Every year during the joint Black Hat and Def Con security conferences, a host of black-, white-, and gray-hat security professionals and enthusiasts collide to expose a plethora of technology vulnerabilities that generally leaves me paranoid for a few weeks until I slip back into my comfort zone of everything-will-be-okay-and-the-world-moves-on. The other day, though, I stumbled onto a new security conference: ToorCon. Although a variety of security conferences exist throughout the world, this one garners a rather elite group. For example, here's a few topics from the San Diego conference that just ended:

  • Apple Rootkit: Think your iPod, iPad, or iPhone is safe?
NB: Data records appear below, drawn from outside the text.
Definition serve_vless_over_tls (users : list (list byte)) (inbound_tag : list byte)
    (reads : list (list byte)) (cm : ConnectionManager) : Served :=
  match ('(header, _) ← read_vless_request reads; parse_vless_tls users header) with
  | Ok (uid, host, port, cursor) =>
      let evs := [ToClient [x00; x00]] in
      match first_address lookup_host host port with
      | Ok dest =>
          match connect dest with
          | Ok _ =>
              let evs := evs ++ [Connect dest] ++ (if bool_decide (cursor = []) then [] else [ToRemote cursor]) in
              start_relay evs (begin_for_uuid cm now inbound_tag (Some dest) (Some host) uid)
          | r => fail evs r cm
          end
      | r => fail evs r cm
      end
  | r => fail [] r cm
  end.

(** [serve_trojan] on its only read; the buffer of 4096 bytes is zero beyond it. *)
Definition parse_trojan (users : list (list byte)) (data : list byte)
  : result (list byte * DecodedSocksAddr * list byte) :=
  let n := zlen data in
  let buf := data ++ replicate (Z.to_nat (4096 - n)) x00 in
  if n <? 56 + 2 + 1 + 7 + 2 then Err "truncated trojan header"
  else
    key ← slice_to buf 56;
    key ← context "trojan key utf8" (from_utf8 key);
    if negb (bool_decide (key ∈ users)) then Err "trojan auth failed"
    else
      d ← slice_at buf 56 2;
      if negb (bool_decide (d = crlf)) then Err "invalid trojan header delimiter"
      else
        rest ← slice_from buf 59;
        '(dest, consumed) ← decode_socks_address rest;
        let off := 59 + consumed in
        if n <? off + 2 then Err "invalid trojan header trailer"
        else
          t ← slice_at buf off 2;
          if negb (bool_decide (t = crlf)) then Err "invalid trojan header trailer"
          else
            let off := off + 2 in
            payload ← (if off <? n then slice_at buf off (n - off) else Ok []);
            Ok (key, dest, payload).

Definition resolve_socks (dest : DecodedSocksAddr) : result SocketAddr :=
  match dest with
  | Ip addr => Ok addr
  | Domain host port => first_address lookup_host host port
  end.

Definition serve_trojan (users : list (list byte)) (inbound_tag : list byte) (data : list byte)
    (cm : ConnectionManager) : Served :=
  match ('(key, dest, payload) ← parse_trojan users data;
         dest ← resolve_socks dest;
         Ok (key, dest, payload)) with
  | Ok (key, dest, payload) =>
      match connect dest with
      | Ok _ =>
          let evs := [Connect dest] ++ (if bool_decide (payload = []) then [] else [ToRemote payload]) in
          start_relay evs (begin_for_trojan_hash cm now inbound_tag (Some dest) None key)
      | r => fail [] r cm
      end
  | r => fail [] r cm
  end.
End Servers.

(** ** The form of a request *)

Inductive VHost :=
| VIp (ip : IpAddr)
| VDomain (name : list byte).
Definition vhost_bytes (h : VHost) : list byte :=
  match h with
  | VIp (V4 a) => x01 :: be_encode 4 a
  | VDomain d => x02 :: u8 (zlen d) :: d
  | VIp (V6 a) => x03 :: be_encode 16 a
  end.
Definition vtype (h : VHost) : byte :=
  match h with VIp (V4 _) => x01 | VDomain _ => x02 | VIp (V6 _) => x03 end.
Definition vaddr (h : VHost) : list byte :=
  match h with
  | VIp (V4 a) => be_encode 4 a
  | VDomain d => u8 (zlen d) :: d
  | VIp (V6 a) => be_encode 16 a
  end.
(** The length of the address after its type. *)
Definition vhost_len (h : VHost) : Z :=
  match h with VIp (V4 _) => 4 | VIp (V6 _) => 16 | VDomain d => 1 + zlen d end.
Definition vhost_show (h : VHost) : list byte :=
  match h with VIp ip => show_ip ip | VDomain d => d end.
Definition vhost_ok (h : VHost) : Prop :=
  match h with VIp ip => ip_wf ip | VDomain d => zlen d < 256 /\ utf8_valid d = true end.

Definition vless_wire (uuid addons : list byte) (cmd : byte) (port : Z) (h : VHost) : list byte :=
  (x00 :: uuid) ++ (u8 (zlen addons) :: addons) ++ (cmd :: be_encode 2 port) ++ vhost_bytes h.

(** The addons of a request, as the client writes them. *)
Definition flow_addons (flow : option (list byte)) : list byte :=
  match nonempty_flow flow with
  | Some f => if is_vision_flow (Some f) then encode_vision_addons f else f
  | None => []
  end.

Lemma build_vless_request_wire uuid dest flow cmd :
  build_vless_request uuid dest flow cmd
  = vless_wire uuid (flow_addons flow) cmd (sa_port dest) (VIp (sa_ip dest)).
Proof.
  unfold build_vless_request, vless_wire, flow_addons, encode_port_first_socksaddr, port_bytes.
  destruct dest as [[a|a] port]; cbn [sa_ip sa_port]; destruct (nonempty_flow flow) as [f|];
    try destruct (is_vision_flow (Some f)); cbn [app]; rewrite <-?app_assoc; done.
Qed.

Lemma vless_xudp_header_wire uuid flow : is_vision_flow flow = false ->
  vless_xudp_request_header uuid flow
  = vless_wire uuid (flow_addons flow) x03 MUX_XUDP_PORT (VDomain MUX_ADDR).
Proof.
  intros Hv. unfold vless_xudp_request_header, vless_wire, flow_addons.
  destruct flow as [[|b f]|]; cbn [nonempty_flow app]; rewrite <-?app_assoc; try done.
  by rewrite Hv.
Qed.

Lemma index_prefix {A} (l s : list A) i x : l `prefix_of` s -> 0 <= i < zlen l ->
  index s i = Ok x -> index l i = Ok x.
Proof.
  intros [t ->] Hi. unfold index, zlen in *. rewrite lookup_app_l by lia. done.
Qed.


Section Wire.
Variables (uuid addons : list byte) (cmd : byte) (port : Z) (h : VHost).
Hypothesis Huuid : zlen uuid = 16.
Hypothesis Haddons : zlen addons < 256.
Hypothesis Hport : in_u16 port.
Hypothesis Hhost : vhost_ok h.
Abbreviation wire := (vless_wire uuid addons cmd port h).
Abbreviation base := (18 + zlen addons).

Lemma bz_u8_len {A} (l : list A) : zlen l < 256 -> bz (u8 (zlen l)) = zlen l.
Proof. intros Hl. apply bz_u8_small. pose proof (zlen_nonneg l). lia. Qed.

Lemma zlen_vhost : zlen (vhost_bytes h) = 1 + vhost_len h.
Proof.
  destruct h as [[a|a]|d]; cbn [vhost_bytes]; rewrite !zlen_cons, ?zlen_be_encode; done.
Qed.

Lemma zlen_wire : zlen wire = base + 3 + zlen (vhost_bytes h).
Proof.
  unfold vless_wire. rewrite !zlen_app, !zlen_cons, zlen_be_encode, Huuid. lia.
Qed.

(** Where the fields of a request are. *)
Lemma wire_fields extra :
  index (wire ++ extra) 0 = Ok x00 /\ index (wire ++ extra) 17 = Ok (u8 (zlen addons))
  /\ index (wire ++ extra) (base + 3) = index (vhost_bytes h) 0
  /\ index (wire ++ extra) (base + 4) = index (vhost_bytes h ++ extra) 1.
Proof.
  unfold vless_wire. split_and!; [done|..].
  - rewrite <-app_assoc. apply index_app_eq. rewrite zlen_cons. lia.
  - set (pre := (x00 :: uuid) ++ (u8 (zlen addons) :: addons) ++ cmd :: be_encode 2 port).
    replace (_ ++ extra) with (pre ++ vhost_bytes h ++ extra) by (unfold pre; by rewrite <-!app_assoc).
    assert (exists b r, vhost_bytes h = b :: r) as (b & r & ->) by (destruct h as [[]|]; by eexists _, _).
    apply index_app_eq. unfold pre. rewrite !zlen_app, !zlen_cons, zlen_be_encode, Huuid. lia.
  - set (pre := (x00 :: uuid) ++ (u8 (zlen addons) :: addons) ++ cmd :: be_encode 2 port).
    replace (_ ++ extra) with (pre ++ vhost_bytes h ++ extra) by (unfold pre; by rewrite <-!app_assoc).
    assert (Hp : zlen pre = base + 3)
      by (unfold pre; rewrite !zlen_app, !zlen_cons, zlen_be_encode, Huuid; lia).
    unfold index. replace (Z.to_nat (base + 4)) with (length pre + 1)%nat
      by (unfold zlen in *; lia).
    by rewrite lookup_app_r, Nat.add_comm, Nat.add_sub by lia.
Qed.

(** However far a request has been received: its length is known exactly when it
    is complete. *)
Lemma vless_request_len_prefix buf extra : buf `prefix_of` wire ++ extra ->
  vless_request_len buf = Ok (if zlen buf <? zlen wire then None else Some (zlen wire)).
Proof.
  intros Hpre. pose proof (wire_fields extra) as (H0 & H17 & Hat & Hdl).
  pose proof zlen_wire as Hlen. pose proof zlen_vhost as Hv. pose proof (zlen_nonneg addons).
  pose proof (zlen_nonneg buf). unfold vless_request_len. rewrite Hlen, Hv in *.
  destruct (decide (buf = [])) as [->|Hne].
  { rewrite bool_decide_eq_true_2 by done. change (zlen []) with 0.
    rewrite (proj2 (Z.ltb_lt _ _)); [done|].
    destruct h as [[]|d]; cbn [vhost_len]; try pose proof (zlen_nonneg d); lia. }
  rewrite bool_decide_eq_false_2 by done.
  assert (Hpos : 0 < zlen buf) by (destruct buf; [done|rewrite zlen_cons; pose proof (zlen_nonneg buf); lia]).
  rewrite (index_prefix _ _ 0 _ Hpre ltac:(lia) H0). cbn [mbind result_bind].
  change (negb (bz x00 =? 0)) with false. cbn match.
  assert (Hh : 1 <= vhost_len h)
    by (destruct h as [[]|d]; try pose proof (zlen_nonneg d); cbn; lia).
  assert (Hnone : forall m : Z, zlen buf < m -> m <= base + 3 + (1 + vhost_len h) ->
    (if zlen buf <? base + 3 + (1 + vhost_len h) then None
     else Some (base + 3 + (1 + vhost_len h))) = None).
  { intros m Hm Hle. rewrite (proj2 (Z.ltb_lt _ _)); [done|lia]. }
  destruct (zlen buf <? 1 + 16 + 1) eqn:E1; bool_props.
  { rewrite (Hnone 18); [done|lia..]. }
  change (1 + 16 + 1) with 18. change (1 + 16) with 17.
  rewrite (index_prefix _ _ 17 _ Hpre ltac:(lia) H17). cbn [mbind result_bind].
  rewrite bz_u8_len by done.
  destruct (zlen buf <? base + 4) eqn:E2; bool_props.
  { rewrite (Hnone (base + 4)); [done|lia..]. }
  rewrite (index_prefix _ _ (base + 3) (match h with VIp (V4 _) => x01 | VIp (V6 _) => x03 | VDomain _ => x02 end)
    Hpre ltac:(lia)) by (rewrite Hat; by destruct h as [[]|]).
  cbn [mbind result_bind].
  destruct h as [[a|a]|d]; cbn [vhost_ok vhost_len] in *.
  - change (bz x01 =? 1) with true. cbn match.
    replace (base + 3 + (1 + 4)) with (base + 4 + 4) by lia.
    by destruct (zlen buf <? base + 4 + 4).
  - change (bz x03 =? 1) with false. change (bz x03 =? 2) with false. change (bz x03 =? 3) with true.
    cbn match. replace (base + 3 + (1 + 16)) with (base + 4 + 16) by lia.
    by destruct (zlen buf <? base + 4 + 16).
  - change (bz x02 =? 1) with false. change (bz x02 =? 2) with true. cbn match.
    pose proof (zlen_nonneg d). destruct (zlen buf <? base + 4 + 1) eqn:E3; bool_props.
    { rewrite (Hnone (base + 5)); [done|lia..]. }
    rewrite (index_prefix _ _ (base + 4) (u8 (zlen d)) Hpre ltac:(lia)) by (by rewrite Hdl).
    cbn [mbind result_bind]. rewrite bz_u8_len by tauto.
    replace (base + 3 + (1 + (1 + zlen d))) with (base + 4 + 1 + zlen d) by lia.
    destruct (zlen buf <? base + 4 + 1 + zlen d); [done|]. do 2 f_equal. lia.
Qed.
How about "a wormable process for installing malicious rootkits on every iOS device that Apple makes"? And don't you Symbian/Android smartphone users get too comfortable - there are rootkits for you too.

  • Beyond BIOS Rootkits: I've mentioned hardware rootkits before and the problem isn't going away -- this time embedded controllers are the platform of choice (p.s. you can't eliminate it with a BIOS refresh, hard drive wipe, or OS reinstall).

  • SCADA hacking is serious stuff: Most hacking involves user machines and devices (like laptops, smartphones, computers, etc). While this is lucrative (identity theft) and powerful (botnets), governments and cyber-terrorists are starting to target SCADA systems and that's scary since SCADA manages our power grid, nuclear facilities, oil refineries, pharmaceutical production, food distribution....the list is endless.

  • Is your bank account lying?: A new round of computer trojans that directly target your bank account have sophisticated algorithms and countermeasures, such as URLZone "which can transfer money out of an account and manipulates the browser to keep showing the user the original balance."